[Start of section]

Lemma scan_empty `{U : Unicode} (table : list (string * list str)) :
  (forall s, lower s = [] -> s = []) ->
  NoDup (map fst table) ->
  forallb (fun e => forallb nonempty e.2) table = true ->
  true_keys (scan table []).1 = [] /\ (scan table []).2 = map fst table.
Proof.
  intros Hlow Hnd Hne. rewrite scan_found, scan_missing by done.
  clear Hnd. induction table as [|e t IH]; simpl; [done|].
  simpl in Hne. apply andb_true_iff in Hne as [He Hne].
  rewrite (any_in_empty _ Hlow He). simpl.
  destruct (IH Hne) as [-> ->]. done.
Qed.

(** X6.  On an empty section text every evaluator finds nothing: D3 reports
    all five locations missing, D4 all three analyses, D5, D6 and D7 all
    their issues, none of the five passes, and D8 has no summary but passes.
    (The case mapping is assumed not to erase a non-empty string.) *)
Theorem empty_section_fails `{U : Unicode} (d4_content : str) :
  (forall s, lower s = [] -> s = []) ->
  (d3_passed (review_d3 []) = false
   /\ found_locations (review_d3 []) = []
   /\ missing_locations (review_d3 [])
      = ["WIP"; "In-transit"; "Customer Site"; "Customer Stock"; "Internal Stock"]%string)
  /\ (d4_passed (review_d4 []) = false
      /\ found_analysis (review_d4 []) = []
      /\ missing_analysis (review_d4 [])
         = ["Mechanism"; "Root Cause"; "Escape Point"]%string
      /\ has_system_analysis (review_d4 []) = false)
  /\ (d5_passed (review_d5 [] d4_content) = false
      /\ d5_issues (review_d5 [] d4_content)
         = ["No specific actions described"; "Missing owner"; "Missing deadline"]%string)
  /\ (d6_passed (review_d6 []) = false
      /\ has_data (review_d6 []) = false
      /\ d6_issues (review_d6 [])
         = ["Validation method not specified (Production or Experiment)";
            "No validation data provided"]%string)
  /\ (d7_passed (review_d7 []) = false
      /\ d7_issues (review_d7 [])
         = ["Missing document revision"; "Missing training"]%string)
  /\ (d8_passed (review_d8 []) = true /\ has_summary (review_d8 []) = false).
Proof.
  intros Hlow.
  destruct (scan_empty d3_keywords Hlow d3_keywords_nodup eq_refl) as [Hf3 Hm3].
  destruct (scan_empty d4_checks Hlow d4_checks_nodup eq_refl) as [Hf4 Hm4].
  destruct (review_d3_fields []) as (-> & -> & ->).
  destruct (review_d4_fields []) as (-> & -> & -> & ->).
  rewrite Hf3, Hm3, Hf4, Hm4.
  unfold review_d5, review_d6, review_d7, review_d8.
  cbn [d5_passed d5_issues d6_passed has_data d6_issues d7_passed d7_issues
       d8_passed has_summary].
  rewrite !(any_in_empty _ Hlow) by reflexivity.
  repeat split; reflexivity.
Qed.

Lemma ascii_lower_keeps (s : str) : @lower ascii_unicode s = [] -> s = [].
Proof. by destruct s. Qed.

Lemma empty_section_fails_witness :
  (forall s, @lower ascii_unicode s = [] -> s = [])
  /\ d3_passed (review_d3 (U := ascii_unicode) []) = false
  /\ d7_issues (review_d7 (U := ascii_unicode) [])
     = ["Missing document revision"; "Missing training"]%string.
Proof.
  split; [exact ascii_lower_keeps|].
  destruct (empty_section_fails (U := ascii_unicode) [] ascii_lower_keeps)
    as ((H3 & _) & _ & _ & _ & (_ & H7) & _).
  split; [exact H3|exact H7].
Defined.

(** ** More on the matcher: where the continuation is entered *)

Lemma rmatch_cont r :
  forall k st m, rmatch r k st = Some m ->
    exists st', k st' = Some m
      /\ rest st' `suffix_of` rest st
      /\ (groupless r = true -> grp st' = grp st).
Proof.
  induction r as [p| |a IHa b IHb|a IHa b IHb|gr p|a IH|a IH| ]; intros k [s g] m; simpl.
  - destruct s as [|c t]; [done|]. destruct (p c); [|done].
    intros H. eexists. split; [exact H|]. split; [by apply suffix_cons_r|done].
  - intros H. eexists. split; [exact H|]. done.
  - intros H. apply IHa in H as (st1 & H & Hs1 & Hg1).
    apply IHb in H as (st2 & H & Hs2 & Hg2). simpl in *.
    exists st2. split; [done|]. split; [by etrans|].
    intros [Ha Hb]%andb_true_iff. by rewrite Hg2, Hg1.
  - destruct (rmatch a k (MState s g)) eqn:E.
    + intros [= <-]. apply IHa in E as (st' & H & Hs & Hg).
      exists st'. split; [done|]. split; [done|].
      intros [Ha _]%andb_true_iff. by apply Hg.
    + intros H. apply IHb in H as (st' & H & Hs & Hg).
      exists st'. split; [done|]. split; [done|].
      intros [_ Hb]%andb_true_iff. by apply Hg.
  - revert m. induction s as [|c t IHs]; intros m.
    { intros H. eexists. split; [exact H|]. done. }
    assert (forall st', rest st' `suffix_of` t -> rest st' `suffix_of` c :: t) as Hsuf.
    { intros st'. apply suffix_cons_r. }
    destruct (p c).
    2:{ intros H. eexists. split; [exact H|]. done. }
    destruct gr.
    + match goal with |- match ?x with _ => _ end = _ -> _ => destruct x eqn:E end.
      * intros [= <-]. destruct (IHs m0 eq_refl) as (st' & H & Hs & Hg). eauto.
      * intros H. eexists. split; [exact H|]. done.
    + destruct (k (MState (c :: t) g)) eqn:E.
      * intros [= <-]. eexists. split; [exact E|]. done.
      * intros H. apply IHs in H as (st' & H & Hs & Hg). eauto.
  - intros H. apply IH in H as (st' & H & Hs & _). simpl in *.
    eexists. split; [exact H|]. done.
  - destruct (rmatch a Some (MState s g)) as [st'|] eqn:E; [|done].
    apply IH in E as (st'' & [= ->] & _ & Hg). simpl in *.
    intros H. eexists. split; [exact H|]. split; [done|]. exact Hg.
  - destruct s as [|c [|c' t]]; [| |done].
    + intros H. eexists. split; [exact H|]. done.
    + destruct (c =? 10); [|done]. intros H. eexists. split; [exact H|]. done.
Qed.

[End of section]

Directions for this task >>
Pull out all lines from the entries above in which the word "five" appears.

Completed exercise >>
    all five locations missing, D4 all three analyses, D5, D6 and D7 all
    their issues, none of the five passes, and D8 has no summary but passes.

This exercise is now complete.